Collection entries:
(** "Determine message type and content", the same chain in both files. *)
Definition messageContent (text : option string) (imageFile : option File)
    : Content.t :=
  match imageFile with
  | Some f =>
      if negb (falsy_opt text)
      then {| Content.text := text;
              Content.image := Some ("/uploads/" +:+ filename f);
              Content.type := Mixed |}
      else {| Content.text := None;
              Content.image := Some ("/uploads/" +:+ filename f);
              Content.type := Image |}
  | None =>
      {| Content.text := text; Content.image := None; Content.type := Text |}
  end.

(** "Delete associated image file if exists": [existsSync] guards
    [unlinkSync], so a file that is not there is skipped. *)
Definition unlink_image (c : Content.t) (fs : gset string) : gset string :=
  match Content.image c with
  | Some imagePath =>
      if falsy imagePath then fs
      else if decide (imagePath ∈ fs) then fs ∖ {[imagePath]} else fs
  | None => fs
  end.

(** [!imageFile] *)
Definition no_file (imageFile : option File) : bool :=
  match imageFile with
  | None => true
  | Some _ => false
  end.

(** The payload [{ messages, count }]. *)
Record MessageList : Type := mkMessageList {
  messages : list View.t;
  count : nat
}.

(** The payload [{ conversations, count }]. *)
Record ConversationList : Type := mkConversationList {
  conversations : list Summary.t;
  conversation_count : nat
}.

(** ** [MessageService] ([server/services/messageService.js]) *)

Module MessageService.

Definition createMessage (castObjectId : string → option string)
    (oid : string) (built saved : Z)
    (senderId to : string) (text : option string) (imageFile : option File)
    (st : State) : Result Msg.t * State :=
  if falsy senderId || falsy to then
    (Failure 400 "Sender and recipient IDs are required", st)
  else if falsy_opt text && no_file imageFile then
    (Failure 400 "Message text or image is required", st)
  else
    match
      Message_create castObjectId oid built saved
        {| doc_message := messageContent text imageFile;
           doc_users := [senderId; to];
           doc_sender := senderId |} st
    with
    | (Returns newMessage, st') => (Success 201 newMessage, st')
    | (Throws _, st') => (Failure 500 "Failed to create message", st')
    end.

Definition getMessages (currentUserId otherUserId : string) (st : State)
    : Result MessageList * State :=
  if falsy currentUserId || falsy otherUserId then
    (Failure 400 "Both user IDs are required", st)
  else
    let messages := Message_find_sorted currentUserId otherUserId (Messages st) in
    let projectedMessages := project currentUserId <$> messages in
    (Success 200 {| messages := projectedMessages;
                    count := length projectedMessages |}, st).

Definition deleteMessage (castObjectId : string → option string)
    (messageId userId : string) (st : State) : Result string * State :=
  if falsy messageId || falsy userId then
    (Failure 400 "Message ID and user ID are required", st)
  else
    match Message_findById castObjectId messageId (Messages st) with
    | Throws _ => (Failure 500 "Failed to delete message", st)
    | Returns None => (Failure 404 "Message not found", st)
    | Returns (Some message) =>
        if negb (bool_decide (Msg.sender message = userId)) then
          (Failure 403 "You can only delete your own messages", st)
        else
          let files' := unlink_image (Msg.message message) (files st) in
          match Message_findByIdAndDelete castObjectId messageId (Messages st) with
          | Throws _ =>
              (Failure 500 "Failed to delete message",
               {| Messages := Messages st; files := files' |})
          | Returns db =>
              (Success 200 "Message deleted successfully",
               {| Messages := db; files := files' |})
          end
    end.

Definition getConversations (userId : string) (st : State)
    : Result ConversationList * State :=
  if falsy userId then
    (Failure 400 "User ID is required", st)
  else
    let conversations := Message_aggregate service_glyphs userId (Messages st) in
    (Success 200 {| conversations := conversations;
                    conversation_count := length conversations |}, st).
...
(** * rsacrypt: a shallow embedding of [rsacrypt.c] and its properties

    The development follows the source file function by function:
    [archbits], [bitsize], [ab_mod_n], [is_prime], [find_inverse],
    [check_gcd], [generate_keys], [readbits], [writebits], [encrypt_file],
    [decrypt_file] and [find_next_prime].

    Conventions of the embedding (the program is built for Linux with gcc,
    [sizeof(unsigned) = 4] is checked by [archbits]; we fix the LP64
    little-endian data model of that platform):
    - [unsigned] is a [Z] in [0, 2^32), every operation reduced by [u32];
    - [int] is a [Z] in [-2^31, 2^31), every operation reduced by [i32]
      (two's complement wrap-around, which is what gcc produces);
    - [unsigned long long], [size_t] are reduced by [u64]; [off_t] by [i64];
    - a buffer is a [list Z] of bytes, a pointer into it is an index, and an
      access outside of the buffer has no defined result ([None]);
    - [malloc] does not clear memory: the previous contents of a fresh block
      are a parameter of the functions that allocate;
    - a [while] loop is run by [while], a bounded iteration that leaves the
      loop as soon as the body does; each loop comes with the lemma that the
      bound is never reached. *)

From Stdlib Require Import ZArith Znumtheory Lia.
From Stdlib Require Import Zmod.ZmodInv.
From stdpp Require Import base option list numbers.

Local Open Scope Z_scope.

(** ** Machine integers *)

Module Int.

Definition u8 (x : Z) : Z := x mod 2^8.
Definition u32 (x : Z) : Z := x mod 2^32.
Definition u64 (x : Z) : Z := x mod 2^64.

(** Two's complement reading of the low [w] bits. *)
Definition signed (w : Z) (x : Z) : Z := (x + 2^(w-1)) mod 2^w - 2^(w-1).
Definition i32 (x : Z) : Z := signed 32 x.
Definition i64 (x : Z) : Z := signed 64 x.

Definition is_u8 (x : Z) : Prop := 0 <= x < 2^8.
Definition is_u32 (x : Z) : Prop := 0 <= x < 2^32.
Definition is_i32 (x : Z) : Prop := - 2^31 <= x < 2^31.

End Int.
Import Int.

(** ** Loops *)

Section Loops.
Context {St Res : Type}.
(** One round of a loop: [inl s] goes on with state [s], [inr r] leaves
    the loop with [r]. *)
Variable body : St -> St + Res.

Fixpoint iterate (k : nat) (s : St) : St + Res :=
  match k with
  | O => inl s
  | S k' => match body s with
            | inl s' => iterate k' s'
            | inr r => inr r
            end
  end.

> _WHAT YOU HAVE TO DO_:
Search the data for the word "Some" and copy each line where it appears.

> _RESPONSE TO THIS TASK_:
  | Some f =>
              Content.image := Some ("/uploads/" +:+ filename f);
              Content.image := Some ("/uploads/" +:+ filename f);
  | Some imagePath =>
  | Some _ => false
    | Returns (Some message) =>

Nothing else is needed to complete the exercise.